O “pacote legislativo” apresentado pela maioria PSD/CDS para remover obstáculos e promover incentivos à natalidade fica muito aquém do proposto pela comissão nomeada pelo Governo para estudar esta questão. Mas há várias sugestões que foram levadas em conta, como a de tornar obrigatório, por lei, que as grávidas passem a ter prioridade na atribuição de médico de família, de forma a serem sempre seguidas pelo mesmo clínico nos centros de saúde.
Liderada por Joaquim Azevedo, esta comissão de especialistas propôs, entre outras coisas, a redução, entre duas a quatro horas, do horário laboral para pais e mães com filhos até seis anos, com a diminuição salarial a não dever ultrapassar 50% do ordenado. Sugeriu ainda que as mães pudessem ficar um ano em casa, após a licença parental, recebendo o vencimento por inteiro e sendo substituídas no local de trabalho, sempre que possível, por desempregados.
Olhando para os seis projectos de lei e os três projectos de resoluçãoapresentados pela maioria na sexta-feira, o PSD e o CDS preveem agora a possibilidade de os funcionários públicos com filhos ou netos menores de 12 anos trabalharem metade do dia, em troca de 60% da remuneração habitual. A deputada Teresa Anjinho, do CDS, recorda que a hipótese de desempregados ficarem a substituir pais após a licença parental já foi anunciada pelo ministro da Segurança Social, Pedro Mota Soares, no âmbito do plano de “empregabilidade parcial”. A medida será financiada com fundos comunitários.
Outras propostas do mega-pacote lançado pelo PSD/CDS incluem o alargamento, em cinco dias, da licença de paternidade, a reposição dos 4.º e 5.º escalões de abono de família na próxima legislatura, e a alteração do Código de Trabalho, de forma a permitir que quem tem filhos até três anos possa exercer a actividade em regime de teletrabalho, se isso for compatível com a sua actividade .
A pediatra Maria do Céu Machado, que integrava a comissão de especialistas, estima, num cálculo por alto, que as medidas agora propostas pela maioria incluem “cerca de 30%” das sugestões apresentadas pelo grupo de trabalho. A solução prevista para os avós (funcionários públicos) faz sentido, acentua, lembrando que muitas vezes são estes que ficam a cuidar das crianças. “É melhor do que nada”, remata a médica. Satisfeita com a medida que prevê a obrigatoriedade de as grávidas terem prioridade na atribuição de médico de família, recorda que tentou, no passado, convencer os responsáveis políticos da importância de as mulheres serem acompanhadas sempre pelo mesmo clínico durante a gravidez, sem sucesso. “Diziam que os diabéticos, por exemplo, podiam reclamar o mesmo direito”, recorda.

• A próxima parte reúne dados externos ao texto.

(* ===== verification/Utils.v ===== *)
(** * Utilities ([src/src/bx_utils.c])

    The conversion of an id list to an array, the construction of a request
    path from its format, and the prefix comparison of header names. *)
From S2P Require Import Prelude CLib Env Samples Values.

(** ** Integer arrays *)

Definition BUFFER_LEN : Z := 21.

(** [strtoll(buffer, NULL, 10)]: the buffer is read up to a byte that is not a
    digit, so a buffer full of digits is read past its end. *)
Definition strtoll_buffer (buffer : string) : outcome Z :=
  if strlen buffer <? BUFFER_LEN then Done (strtol_range INT64_MIN INT64_MAX buffer).1
  else Fault.

(** [mem] tells whether [calloc] or [realloc] succeeds. *)
Definition _bx_utils_buffer_into_array (mem : bool) (array : option (list Z))
    (buffer : string) : outcome (option (list Z)) :=
  match strtoll_buffer buffer with
  | Done n =>
      if mem then
        match array with
        | None => Done (Some [1; n])
        | Some (count :: l) => Done (Some ((count + 1) :: l ++ [n]))
        | Some [] => Fault
        end
      else Done array
  | Fault => Fault
  | OutOfFuel => OutOfFuel
  end.

(** The loop: [buffer] holds its [j] first bytes. *)
Fixpoint int_array_loop (mem : bool) (str buffer : string) (array : option (list Z))
    : outcome (option (list Z)) :=
  match str with
  | EmptyString =>
      if 0 <? strlen buffer then _bx_utils_buffer_into_array mem array buffer
      else Done array
  | String c str =>
      if isdigit c then
        if 20 <? strlen buffer then int_array_loop mem str buffer array
        else int_array_loop mem str (String.append buffer (String c EmptyString)) array
      else if strlen buffer <=? 0 then int_array_loop mem str buffer array
      else
        match _bx_utils_buffer_into_array mem array buffer with
        | Done array => int_array_loop mem str EmptyString array
        | Fault => Fault
        | OutOfFuel => OutOfFuel
        end
  end.

Definition bx_int_string_array_to_int_array (mem : bool) (str : option string)
    : outcome (option (list Z)) :=
  match str with
  | None => Done None
  | Some str => int_array_loop mem str EmptyString None
  end.

Example int_array_ex :
  bx_int_string_array_to_int_array true (Some "1,22/x333") = Done (Some [3; 1; 22; 333]).
Proof. by vm_compute. Qed.

(** ** Paths *)

Section Paths.
Context `{CDouble}.

(** [path] is the buffer built so far, [seg] the bytes of the format since
    [origin], [ap] the remaining arguments. *)
Fixpoint item_to_path_loop (mem : bool) (fmt : string) (ap : list (option BXAny))
    (path : option string) (seg : string) : outcome (option string) :=
  match fmt with
  | EmptyString =>
      match seg with
      | EmptyString => Done path
      | _ => Done (alloc mem (String.append (bytes_of path) seg))
      end
  | String c fmt =>
      if Ascii.eqb c "$" then
        match ap with
        | [] => Fault
        | None :: _ => Done None
        | Some item :: ap =>
            match bx_object_value_to_string mem item with
            | None => Done None
            | Some str =>
                if strlen (cstr str) =? 0 then Done None
                else if negb mem then Done None
                else item_to_path_loop mem fmt ap
                       (Some (String.append (String.append (bytes_of path) seg) (cstr str)))
                       EmptyString
            end
        end
      else item_to_path_loop mem fmt ap path (String.append seg (String c EmptyString))
  end.

Definition _bx_item_to_path (mem : bool) (fmt : option string)
    (ap : list (option BXAny)) : outcome (option string) :=
  match fmt with
  | None | Some EmptyString => Fault
  | Some fmt => item_to_path_loop mem fmt ap None EmptyString
  end.

Definition bx_item_to_path := _bx_item_to_path.

(** Specification: the format with its [$] replaced in order. *)
Fixpoint subst_args (fmt : string) (ss : list string) : string :=
  match fmt with
  | EmptyString => EmptyString
  | String c fmt =>
      if Ascii.eqb c "$" then
        match ss with
        | s :: ss => String.append s (subst_args fmt ss)
        | [] => EmptyString
        end
      else String c (subst_args fmt ss)
  end.

Fixpoint count_args (fmt : string) : nat :=
  match fmt with
  | EmptyString => O
  | String c fmt => (if Ascii.eqb c "$" then 1 else 0) + count_args fmt
  end%nat.
End Paths.

(** [bx_string_compare] *)
Fixpoint bx_string_compare (str1 str2 : string) (max : nat) : bool :=
  match max, str1, str2 with
  | S max, String a str1, String b str2 =>
      if Ascii.eqb a b then bx_string_compare str1 str2 max else false
  | _, _, _ => true
  end.

(** [bx_walker_cycle_mark]: [now] is the result of [time], [None] for its
    failure; the new [*ts] and the seconds logged. *)
Definition bx_walker_cycle_mark (now : option Z) (ts : Z) : Z * option Z :=
  match now with
  | None => (ts, None)
  | Some now =>
      (now, if negb (ts =? 0) && (ts <=? now) then Some (now - ts) else None)
  end.

(** ** Strings *)

Create Rewrite HintDb cstring.

Lemma append_assoc a b c :
  String.append (String.append a b) c = String.append a (String.append b c).
Proof. induction a as [|x a IH]; [done|]. cbn. by rewrite IH. Qed.
Lemma append_nil_r a : String.append a EmptyString = a.
Proof. induction a as [|x a IH]; [done|]. cbn. by rewrite IH. Qed.
Lemma strlen_append a b : strlen (String.append a b) = strlen a + strlen b.
Proof. unfold strlen. induction a as [|x a IH]; [done|]. cbn [String.append String.length] in *. lia. Qed.
Lemma strlen_cons c s : strlen (String c s) = strlen s + 1.
Proof. unfold strlen. cbn [String.length]. lia. Qed.
Lemma strlen_nonneg s : 0 <= strlen s.
Proof. unfold strlen. lia. Qed.
#[export] Hint Rewrite append_assoc append_nil_r strlen_append strlen_cons : cstring.

(** ** The path is the substituted format *)

Section PathsSpec.
Context `{CDouble}.

(** The arguments a [$] accepts, and what it prints. *)
Definition prints (v : option BXAny) (s : string) : Prop :=
  exists item str, v = Some item /\ bx_object_value_to_string true item = Some str
                   /\ s = cstr str /\ s <> EmptyString.

Lemma item_to_path_loop_eq fmt ap ss rest path seg :
  Forall2 prints ap ss -> length ap = count_args fmt ->
  item_to_path_loop true fmt (ap ++ rest) path seg
  = let s := String.append seg (subst_args fmt ss) in
    Done (match s, path with
          | EmptyString, _ => path
          | _, _ => Some (String.append (bytes_of path) s)
          end).
Proof.
  intros Hap. revert fmt path seg.
  induction Hap as [|v s ap ss (item & str & -> & Hs & -> & Hne) Hap IHap];
    intros fmt; induction fmt as [|c fmt IH]; intros path seg Hn.
  - cbn. rewrite append_nil_r. by destruct seg.
  - cbn [item_to_path_loop subst_args count_args] in *.
    destruct (Ascii.eqb c "$"); [done|]. rewrite IH by done.
    by rewrite append_assoc.
  - done.
  - cbn [item_to_path_loop subst_args count_args app] in *.
    destruct (Ascii.eqb c "$").
    + rewrite Hs. destruct (Z.eqb_spec (strlen (cstr str)) 0) as [E|_].
      { destruct (cstr str); [done|]. rewrite strlen_cons in E.
        pose proof (strlen_nonneg s). lia. }
      cbn [negb]. rewrite IHap by (cbn in Hn; lia). cbn [bytes_of default String.append].
      destruct (cstr str) as [|c' str'] eqn:Ec; [done|].
      destruct (String.append seg (String.append (String c' str') (subst_args fmt ss)))
        eqn:E2; [by destruct seg|]. rewrite <- E2.
      unfold id. destruct (subst_args fmt ss) eqn:E3; rewrite ?append_nil_r, ?append_assoc; done.
    + rewrite IH by done. by rewrite append_assoc.
Qed.

(** When every [$] of the format has an argument that prints, the path is the
    format with each [$] replaced by its argument, in order. *)
Theorem item_to_path_substitutes fmt ap ss rest :
  fmt <> EmptyString -> Forall2 prints ap ss -> length ap = count_args fmt ->
  bx_item_to_path true (Some fmt) (ap ++ rest) = Done (Some (subst_args fmt ss)).
Proof.
  intros Hne Hap Hn. unfold bx_item_to_path, _bx_item_to_path.
  destruct fmt as [|c fmt]; [done|].
  rewrite (item_to_path_loop_eq _ ap ss rest) by done. cbn zeta.
  cbn [String.append bytes_of default].
  destruct (subst_args (String c fmt) ss) eqn:E; [|done]. exfalso.
  cbn in E, Hn. revert E Hn. destruct (Ascii.eqb c "$"); [intros E Hn|done].
  destruct Hap as [|v s ap ss (? & ? & _ & _ & _ & Hs) _]; [done|].
  apply Hs. by destruct s.
Qed.

(** The first argument that does not print makes the path [NULL]. *)
Theorem item_to_path_unprintable fmt1 fmt2 ap ss v rest :
  Forall2 prints ap ss -> length ap = count_args fmt1 ->
  match v with
  | None => True
  | Some item => match bx_object_value_to_string true item with
                 | None => True | Some s => cstr s = EmptyString end
  end ->
  bx_item_to_path true (Some (String.append fmt1 (String "$" fmt2))) (ap ++ v :: rest)
  = Done None.
Proof.
  intros Hap Hn Hv. unfold bx_item_to_path, _bx_item_to_path.
  assert (forall path seg,
    item_to_path_loop true (String.append fmt1 (String "$" fmt2)) (ap ++ v :: rest) path seg
    = Done None) as E.
  { clear -Hap Hn Hv. revert fmt1 Hn.
    induction Hap as [|v' s ap ss (item & str & -> & Hs & -> & Hne) Hap IHap];
      intros fmt1; induction fmt1 as [|c fmt IH]; intros Hn path seg.
    - cbn. destruct v as [item|]; [|done]. destruct (bx_object_value_to_string _ _); [|done].
      by rewrite Hv.
    - cbn [item_to_path_loop count_args String.append] in *.
      destruct (Ascii.eqb c "$"); [done|]. by apply IH.
    - done.
    - cbn [item_to_path_loop count_args String.append app] in *.
      destruct (Ascii.eqb c "$"); [|by apply IH]. rewrite Hs.
      destruct (_ =? _); [done|]. cbn. apply IHap. cbn in Hn. lia. }
  destruct (String.append fmt1 (String "$" fmt2)) eqn:E2; [by destruct fmt1|].
  apply E.
Qed.
End PathsSpec.

(** ** The id list is parsed run by run *)

(** The maximal runs of digits, [cur] being the one that is open. *)
Fixpoint digit_runs (cur str : string) : list string :=
  match str with
  | EmptyString => match cur with EmptyString => [] | _ => [cur] end
  | String c str =>
      if isdigit c then digit_runs (cur +:+ String c EmptyString) str
      else match cur with
           | EmptyString => digit_runs EmptyString str
           | _ => cur :: digit_runs EmptyString str
           end
  end.

Definition run_value (s : string) : Z := (strtol_range INT64_MIN INT64_MAX s).1.

(** The array as the code lays it out: the count, then the values. *)
Definition int_array_of (l : list Z) : option (list Z) :=
  match l with [] => None | _ => Some (Z.of_nat (length l) :: l) end.

Definition fits (s : string) : bool := strlen s <? BUFFER_LEN.

Lemma buffer_into_array_eq l buffer :
  _bx_utils_buffer_into_array true (int_array_of l) buffer
  = if fits buffer then Done (int_array_of (l ++ [run_value buffer])) else Fault.
Proof.
  unfold _bx_utils_buffer_into_array, strtoll_buffer, fits, run_value.
  destruct (_ <? _); [|done]. destruct l as [|x l]; [done|].
  cbn [int_array_of app]. do 3 f_equal. cbn [length]. rewrite length_app. cbn [length]. lia.
Qed.

Lemma int_array_loop_eq str l cur buffer :
  (buffer = cur /\ strlen cur < BUFFER_LEN
   \/ strlen buffer = BUFFER_LEN /\ BUFFER_LEN <= strlen cur) ->
  int_array_loop true str buffer (int_array_of l)
  = if forallb fits (digit_runs cur str)
    then Done (int_array_of (l ++ (run_value <$> digit_runs cur str))) else Fault.
Proof.
  assert (forall b : string, (b = EmptyString /\ strlen b = 0) \/ (b <> EmptyString /\ 0 < strlen b))
    as Hlen.
  { intros [|c b]; [by left|right]. rewrite strlen_cons. pose proof (strlen_nonneg b). auto with lia. }
  assert (forall b c : string, (b = c /\ strlen c < BUFFER_LEN
       \/ strlen b = BUFFER_LEN /\ BUFFER_LEN <= strlen c) -> fits b = fits c
       /\ (fits c = true -> b = c) /\ (strlen b = 0 <-> c = EmptyString)) as Hsame.
  { unfold fits, BUFFER_LEN. intros b c [[-> Hc]|[Hb Hc]].
    - split_and!; [done..|]. destruct (Hlen c) as [[-> ?]|[? ?]]; [done|].
      split; [lia | done].
    - rewrite (proj2 (Z.ltb_ge _ _)), (proj2 (Z.ltb_ge _ _)) by lia.
      split_and!; [done..|]. destruct (Hlen c) as [[-> ?]|[? ?]]; [lia|].
      split; [lia | done]. }
  revert l cur buffer. induction str as [|c str IH]; intros l cur buffer Hb;
    destruct (Hsame _ _ Hb) as (Hf & Heq & H0); cbn [int_array_loop digit_runs].
  - rewrite buffer_into_array_eq, Hf. destruct cur as [|c cur].
    + rewrite (proj2 H0) by done. by rewrite fmap_nil, app_nil_r.
    + destruct (Hlen buffer) as [[-> E]|[_ E]]; [naive_solver|].
      rewrite (proj2 (Z.ltb_lt _ _)) by done. cbn [forallb]. rewrite andb_true_r.
      destruct (fits (String c cur)) eqn:E2; [|done]. by rewrite Heq.
  - destruct (isdigit c).
    + destruct (Z.ltb_spec 20 (strlen buffer)) as [Hfull|Hroom].
      * apply IH. right. rewrite strlen_append. unfold BUFFER_LEN in *.
        change (strlen (String c "")) with 1. destruct Hb as [[-> ?]|[? ?]]; lia.
      * apply IH. unfold BUFFER_LEN in *. rewrite !strlen_append.
        change (strlen (String c "")) with 1.
        destruct Hb as [[-> ?]|[? ?]]; [|lia].
        destruct (Z.ltb_spec (strlen cur) 20); [left; auto with lia | right; lia].
    + destruct cur as [|c' cur].
      * rewrite (proj2 H0) by done. change (0 <=? 0) with true. apply IH. left.
        destruct Hb as [[-> ?]|[? Hb]]; [done|]. by change (strlen EmptyString) with 0 in Hb.
      * destruct (Hlen buffer) as [[-> E]|[_ E]]; [naive_solver|].
        rewrite (proj2 (Z.leb_gt _ _)) by done. rewrite buffer_into_array_eq, Hf.
        cbn [forallb]. destruct (fits (String c' cur)) eqn:E2; [|done]. cbn [andb].
        rewrite (IH _ EmptyString) by by left. rewrite Heq by done.
        by rewrite fmap_cons, <- app_assoc.
Qed.

(** [bx_int_string_array_to_int_array] returns the count and the value of every
    run of digits when each run fits the buffer with its terminator; a longer
    run makes it read past the buffer. *)
Theorem int_array_spec str :
  bx_int_string_array_to_int_array true (Some str)
  = if forallb fits (digit_runs EmptyString str)
    then Done (int_array_of (run_value <$> digit_runs EmptyString str)) else Fault.
Proof. apply (int_array_loop_eq str [] EmptyString). by left. Qed.

(** The header comparison accepts any prefix: it stops at the first
    terminator of either string. *)
Lemma string_compare_prefix a b n :
  prefix_of a b = true -> bx_string_compare a b n = true.
Proof.
  revert b n. induction a as [|x a IH]; intros b [|n] Hp; [done..|].
  destruct b as [|y b]; [done|]. cbn in *. apply andb_true_iff in Hp as [-> Hp].
  by apply IH.
Qed.

(** ** Ids of the snowflake library *)

Class SnowflakeEnv (W : Type) := {
  SNOWFLAKE_INVALID : Z;
  snowflake_open : prog W bool;
  snowflake_get : prog W Z;
  snowflake_close : prog W unit
}.

Section Snowflake.
Context {W : Type} `{!SnowflakeEnv W}.

Definition bx_utils_init : prog W bool := snowflake_open.
(** The id is stored in every case; [id_ok]: the pointer is not [NULL]. *)
Definition bx_utils_gen_id (id_ok : bool) : prog W (bool * Z) :=
  if negb id_ok then fault else
  id <- snowflake_get ;;
  ret (negb (id =? SNOWFLAKE_INVALID), id).
Definition bx_utils_close : prog W unit := snowflake_close.
End Snowflake.

(** ** Concrete paths *)

Lemma item_to_path_substitutes_witness :
  bx_item_to_path true (Some "3.0/files/$/download")
    ([Some (VUInteger (mkUInteger true 42))] ++ [])
  = Done (Some (subst_args "3.0/files/$/download" ["42"])).
Proof.
  apply item_to_path_substitutes.
  - discriminate.
  - repeat constructor. exists (VUInteger (mkUInteger true 42)), "42".
    split; [reflexivity|]. split; [vm_compute; reflexivity|]. split; [reflexivity | discriminate].
  - reflexivity.
Defined.

Lemma item_to_path_unprintable_witness :
  bx_item_to_path true (Some ("2.0/contact/" +:+ String "$" "?x"))
    ([] ++ Some (VUuid (mkUuid true 1 2)) :: []) = Done None.
Proof.
  apply (item_to_path_unprintable "2.0/contact/" "?x" [] []); [constructor | reflexivity | exact I].
Defined.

Quanto à proposta que visa tornar universal o acesso à educação pré-escolar para as crianças a partir dos quatro anos (em vez dos actuais cinco), a directora do departamento de pediatria da Hospital de Santa Maria considera-a um avanço, mas lembra que é quando os filhos são mais pequenos que os pais têm mais dificuldades para encontrar creches que possam pagar.
Os projectos, que vão ser discutidos na generalidade na próxima quarta-feira, prevêem ainda a elaboração de um relatório anual sobre natalidade em sede de Orçamento do Estado e a criação de um portal da família.
O ginecologista Luís Graça não deposita grandes esperanças na eficácia destas medidas. São “apenas gestos de boa vontade”, comenta. “Os que os casais querem é estabilidade financeira”, diz o médico. “Basta olhar para a quebra da natalidade verificada nos últimos anos para perceber que coincidiu com a desgraça económica do país. Enquanto isso não estiver resolvido, será difícil inverter este fenómeno”.
A demógrafa Maria João Valente Rosa considera que estas medidas, ainda que possam ajudar, “vão demorar tempo a produzir efeitos”. E questiona o facto de não surgir em nenhuma das propostas a questão da imigração e da emigração, que são “fulcrais”, porque muitos casais que saem do país estão justamente em idade fértil. Lamenta ainda que não haja metas, custos e impactos quantificados. “Precisamos de uma estratégia, não de políticas aos soluços”, conclui.
Já Ana Cid Gonçalves, da Associação Portuguesa de Famílias Numerosas, acredita que, “em termos genéricos, as medidas são boas”, ainda que observe que, no estudo que fizeram há dois anos, “a grande maioria das famílias” queria reduzir o horário de trabalho em “apenas duas horas”. Mas reforça que há muitas medidas positivas e destaca a que permitirá às famílias numerosas pagarem menos 50% de impostos na aquisição de viaturas com mais de cinco lugares, tal como a possibilidade do teletrabalho.